--- Work instruction ---
Please copy each line of the records below that holds the word "windowedTranscript".

Segment Start: Supplied data

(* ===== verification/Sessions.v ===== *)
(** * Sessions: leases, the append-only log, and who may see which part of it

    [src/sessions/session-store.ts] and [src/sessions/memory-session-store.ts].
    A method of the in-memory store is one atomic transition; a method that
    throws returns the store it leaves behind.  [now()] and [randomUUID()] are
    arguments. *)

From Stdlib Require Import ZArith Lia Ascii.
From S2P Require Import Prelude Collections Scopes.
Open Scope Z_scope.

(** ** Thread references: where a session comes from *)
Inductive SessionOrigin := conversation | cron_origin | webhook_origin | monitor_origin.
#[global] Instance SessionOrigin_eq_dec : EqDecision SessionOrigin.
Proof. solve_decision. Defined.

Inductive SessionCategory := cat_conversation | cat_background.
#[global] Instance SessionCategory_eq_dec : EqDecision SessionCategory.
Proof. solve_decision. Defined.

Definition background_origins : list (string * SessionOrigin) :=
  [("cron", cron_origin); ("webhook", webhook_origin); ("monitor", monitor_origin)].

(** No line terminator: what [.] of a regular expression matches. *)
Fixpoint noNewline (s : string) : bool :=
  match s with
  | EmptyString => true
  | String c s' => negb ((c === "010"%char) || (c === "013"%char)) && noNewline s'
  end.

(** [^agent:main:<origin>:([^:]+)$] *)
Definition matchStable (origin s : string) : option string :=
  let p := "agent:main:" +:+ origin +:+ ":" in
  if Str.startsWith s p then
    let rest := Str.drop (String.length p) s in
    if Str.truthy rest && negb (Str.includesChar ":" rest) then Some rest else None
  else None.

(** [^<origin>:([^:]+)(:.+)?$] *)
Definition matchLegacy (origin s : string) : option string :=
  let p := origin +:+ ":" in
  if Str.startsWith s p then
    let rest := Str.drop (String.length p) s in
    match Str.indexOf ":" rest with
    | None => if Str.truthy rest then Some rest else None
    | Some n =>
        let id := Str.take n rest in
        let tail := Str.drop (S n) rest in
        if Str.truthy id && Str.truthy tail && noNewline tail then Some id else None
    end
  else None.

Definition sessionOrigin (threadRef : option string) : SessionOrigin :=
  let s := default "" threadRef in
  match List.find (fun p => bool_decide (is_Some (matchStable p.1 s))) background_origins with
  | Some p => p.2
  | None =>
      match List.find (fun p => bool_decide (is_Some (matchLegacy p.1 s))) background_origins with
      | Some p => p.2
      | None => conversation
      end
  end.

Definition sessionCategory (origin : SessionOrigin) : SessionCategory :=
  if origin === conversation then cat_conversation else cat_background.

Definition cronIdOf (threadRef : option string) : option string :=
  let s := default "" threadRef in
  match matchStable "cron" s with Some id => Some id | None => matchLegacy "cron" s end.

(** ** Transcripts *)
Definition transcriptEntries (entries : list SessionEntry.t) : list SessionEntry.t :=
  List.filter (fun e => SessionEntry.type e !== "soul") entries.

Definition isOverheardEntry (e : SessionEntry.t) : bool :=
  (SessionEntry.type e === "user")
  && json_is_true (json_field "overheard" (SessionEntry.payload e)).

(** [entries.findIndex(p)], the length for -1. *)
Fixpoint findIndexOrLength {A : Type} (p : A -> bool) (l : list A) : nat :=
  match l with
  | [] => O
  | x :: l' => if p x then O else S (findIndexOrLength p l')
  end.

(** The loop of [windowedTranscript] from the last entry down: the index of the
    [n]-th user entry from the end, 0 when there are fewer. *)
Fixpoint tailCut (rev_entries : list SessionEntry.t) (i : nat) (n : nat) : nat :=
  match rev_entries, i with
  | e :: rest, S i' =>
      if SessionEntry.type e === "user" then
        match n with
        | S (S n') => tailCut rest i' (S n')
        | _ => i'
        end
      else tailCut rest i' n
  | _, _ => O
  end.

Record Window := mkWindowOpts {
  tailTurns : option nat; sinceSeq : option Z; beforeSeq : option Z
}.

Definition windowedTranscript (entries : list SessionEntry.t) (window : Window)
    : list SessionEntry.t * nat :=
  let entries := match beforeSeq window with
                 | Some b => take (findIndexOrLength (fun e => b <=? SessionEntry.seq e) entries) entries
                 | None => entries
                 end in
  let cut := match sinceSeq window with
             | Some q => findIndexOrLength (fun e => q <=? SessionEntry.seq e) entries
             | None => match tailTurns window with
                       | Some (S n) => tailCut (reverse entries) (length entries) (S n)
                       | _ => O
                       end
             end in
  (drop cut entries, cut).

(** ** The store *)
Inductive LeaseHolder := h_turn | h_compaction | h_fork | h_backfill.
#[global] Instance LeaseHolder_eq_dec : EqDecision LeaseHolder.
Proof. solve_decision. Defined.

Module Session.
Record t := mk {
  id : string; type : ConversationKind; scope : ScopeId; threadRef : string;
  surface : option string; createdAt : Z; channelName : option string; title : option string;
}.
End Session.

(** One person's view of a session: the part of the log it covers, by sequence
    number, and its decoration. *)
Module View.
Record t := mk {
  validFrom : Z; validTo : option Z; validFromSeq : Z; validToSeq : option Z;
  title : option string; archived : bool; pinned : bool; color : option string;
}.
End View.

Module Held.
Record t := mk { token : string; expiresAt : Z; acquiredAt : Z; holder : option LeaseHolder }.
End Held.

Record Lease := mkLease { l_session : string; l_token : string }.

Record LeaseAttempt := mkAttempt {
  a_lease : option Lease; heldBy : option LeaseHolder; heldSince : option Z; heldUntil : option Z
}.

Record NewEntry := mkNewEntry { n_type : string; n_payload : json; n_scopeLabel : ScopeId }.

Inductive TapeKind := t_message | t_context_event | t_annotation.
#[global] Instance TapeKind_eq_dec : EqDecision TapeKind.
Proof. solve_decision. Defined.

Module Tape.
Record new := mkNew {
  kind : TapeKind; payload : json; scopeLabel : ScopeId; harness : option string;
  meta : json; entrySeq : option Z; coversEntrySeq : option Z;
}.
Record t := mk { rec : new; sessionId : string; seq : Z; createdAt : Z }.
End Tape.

Segment End: Supplied data

--- Output for this task ---
(** The loop of [windowedTranscript] from the last entry down: the index of the
Definition windowedTranscript (entries : list SessionEntry.t) (window : Window)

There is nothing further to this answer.